Pod security standards are applied at the namespace level when pods are created. If the default enforced profile set by the built-in admission controller is anything other than privileged (for example, baseline or restricted), at the built-in admission controller level, the privileged porfile needs to be configured for your namespace. Only the privileged policy is supported by Dynatrace Operator, as the CSI driver and OneAgent pods require more permissions than the baseline or restricted policies allow.

Run the following command to set the dynatrace namespace to privileged:

kubectl label namespace dynatrace pod-security.kubernetes.io/enforce=privileged pod-security.kubernetes.io/audit=privileged pod-security.kubernetes.io/warn=privileged

Audit and warning modes

The audit and warning modes are applied to the deployment, DaemonSet, or other workload resources to catch violations even if a pod hasn't been created.

Troubleshooting

To understand why OneAgent pods might fail to be created under a restricted policy, use the following command.
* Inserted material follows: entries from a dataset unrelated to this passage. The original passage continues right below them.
(* ===== verification/Commands.v ===== *)
(** * The command table: [mission_ground/common/commands.py] *)
From S2P Require Import Prelude.

Open Scope Z_scope.

Module Commands.

Record CommandDefinition := mk_definition { opcode : Z; minimum : Z; maximum : Z }.

#[export] Instance CommandDefinition_eq_dec : EqDecision CommandDefinition.
Proof. solve_decision. Defined.

Definition COMMANDS : gmap string CommandDefinition := list_to_map [
  ("SET_MODE", mk_definition 1 0 3);
  ("SET_WHEEL_RPM", mk_definition 2 (-6000) 6000);
  ("RESET_FAULTS", mk_definition 3 0 0)].

Definition OPCODE_TO_NAME : gmap Z string :=
  list_to_map ((fun '(name, definition) => (opcode definition, name)) <$> map_to_list COMMANDS).

Inductive command_error := CommandValidationError (message : string).

Definition validate_command (name : string) (argument : Z) : result command_error CommandDefinition :=
  match COMMANDS !! name with
  | None => Raise (CommandValidationError ("unsupported command: " +:+ name))
  | Some definition =>
      raise: CommandValidationError
        ("argument " +:+ pretty argument +:+ " outside [" +:+ pretty (minimum definition) +:+ ", "
         +:+ pretty (maximum definition) +:+ "] for " +:+ name)
        when negb ((minimum definition <=? argument) && (argument <=? maximum definition)) ;;
      Ok definition
  end.

(** ** The table *)

Lemma COMMANDS_cases name d :
  COMMANDS !! name = Some d <->
  (name = "SET_MODE" /\ d = mk_definition 1 0 3) \/ (name = "SET_WHEEL_RPM" /\ d = mk_definition 2 (-6000) 6000) \/
  (name = "RESET_FAULTS" /\ d = mk_definition 3 0 0).
Proof.
  unfold COMMANDS. split.
  - cbn. rewrite !lookup_insert_Some, lookup_empty. naive_solver.
  - intros [[-> ->]|[[-> ->]|[-> ->]]]; done.
Qed.

Lemma OPCODE_TO_NAME_cases op name :
  OPCODE_TO_NAME !! op = Some name <->
  (op = 1 /\ name = "SET_MODE") \/ (op = 2 /\ name = "SET_WHEEL_RPM") \/ (op = 3 /\ name = "RESET_FAULTS").
Proof.
  assert (OPCODE_TO_NAME = list_to_map [(1, "SET_MODE"); (2, "SET_WHEEL_RPM"); (3, "RESET_FAULTS")]) as ->
    by (apply (bool_decide_eq_true_1 _); vm_compute; reflexivity).
  cbn. rewrite !lookup_insert_Some, lookup_empty. naive_solver.
Qed.

(** [validate_command] returns the definition of a command of the table whose range has the argument. *)
Lemma validate_command_ok name argument d :
  validate_command name argument = Ok d <-> COMMANDS !! name = Some d /\ minimum d <= argument <= maximum d.
Proof.
  unfold validate_command. destruct (COMMANDS !! name) as [d'|]; [|naive_solver].
  destruct (negb _) eqn:Hn; bool_to_prop; split.
  - done.
  - intros [[= <-] ?]. destruct Hn; bool_to_prop; lia.
  - intros [= <-]. by split; [|lia].
  - by intros [[= <-] _].
Qed.

Lemma validate_in_table name argument d :
  COMMANDS !! name = Some d ->
  is_ok (validate_command name argument) = (minimum d <=? argument) && (argument <=? maximum d).
Proof. intros Hd. unfold validate_command. rewrite Hd. by destruct (_ && _). Qed.
End Commands.
(* ===== verification/PyJson.v ===== *)
(** * [json.dumps] of the values that JSON carries

    The printer with the separators [","] and [":"] and with [ensure_ascii], which raises on an integer
    with too many digits and on too deep nesting, and the proof that the decoder of [Json] reads back
    every value that it prints: integers, the shortest decimal of any float, strings of any 8-bit
    characters, lists and dictionaries. *)
From S2P Require Import Prelude PyFloat PyFormat Uuid PyText PyDecimal Json PyObject.
From Stdlib Require Import Ascii.

Open Scope Z_scope.

Module PyJson.

(** ** The printer *)

Definition float_text (f : float) : chars :=
  match f with
  | S754_nan => chars_of "NaN"
  | S754_infinity s => chars_of (if s then "-Infinity" else "Infinity")
  | _ => chars_of (float_repr f)
  end%string.

Fixpoint commas (texts : list chars) : chars :=
  match texts with
  | [] => []
  | t :: texts' => t ++ match texts' with [] => [] | _ => ","%char :: commas texts' end
  end.

(** The text of a value, when there are no limits. *)
Fixpoint json_text (v : value) : chars :=
  match v with
  | VNone => chars_of "null"%string
  | VBool b => chars_of (if b then "true" else "false")%string
  | VInt z => chars_of (pretty z)
  | VFloat f => float_text f
  | VStr s => dump_string s
  | VList items => "["%char :: commas (map json_text items) ++ ["]"%char]
  | VDict members => "{"%char :: commas (map (fun '(k, w) => dump_string k ++ ":"%char :: json_text w) members) ++ ["}"%char]
  end.

Section Dumps.
Context `{interpreter : Interpreter}.

(** [str] of an integer. *)
Definition int_text (z : Z) : result exn chars :=
  raise: ValueError "Exceeds the limit for integer string conversion"
    when too_many_digits (Z.of_nat (length (chars_of (pretty (Z.abs z))))) ;;
  Ok (chars_of (pretty z)).

(** The texts of the items, up to the first that raises. *)
Fixpoint collect (texts : list (result exn chars)) : result exn (list chars) :=
  match texts with [] => Ok [] | t :: texts' => t ← t; ts ← collect texts'; Ok (t :: ts) end.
kubectl -n dynatrace describe daemonset.apps/<dynakube>-oneagent

The following event output shows a pod security standard violation preventing pod creation. This type of output is what you should watch out for when diagnosing deployment issues.

> Events:
>
> Type | Reason | Age| From| Message
> ---- |--------|---- |----|-------
> Warning|FailedCreate|15s|daemonset-controller|Error creating: pods "dynakube-oneagent-kp6sf" is forbidden: violates PodSecurity "restricted:latest": forbidden AppArmor profile (container.apparmor.security.beta.kubernetes.io/dynatrace-oneagent="unconfined"), host namespaces (hostNetwork=true, hostPID=true), allowPrivilegeEscalation != false (container "dynatrace-oneagent" must set securityContext.allowPrivilegeEscalation=false), unrestricted capabilities (container "dynatrace-oneagent" must not include "CHOWN", "DAC_OVERRIDE", "DAC_READ_SEARCH", "FOWNER", "FSETID", "KILL", "NET_ADMIN", "NET_RAW", "SETFCAP", "SETGID", "SETUID", "SYS_ADMIN", "SYS_CHROOT", "SYS_PTRACE", "SYS_RESOURCE" in securityContext.capabilities.add), restricted volume types (volume "host-root" uses restricted volume type "hostPath"), seccompProfile (pod or container "dynatrace-oneagent" must set securityContext.seccompProfile.type to "RuntimeDefault" or "Localhost")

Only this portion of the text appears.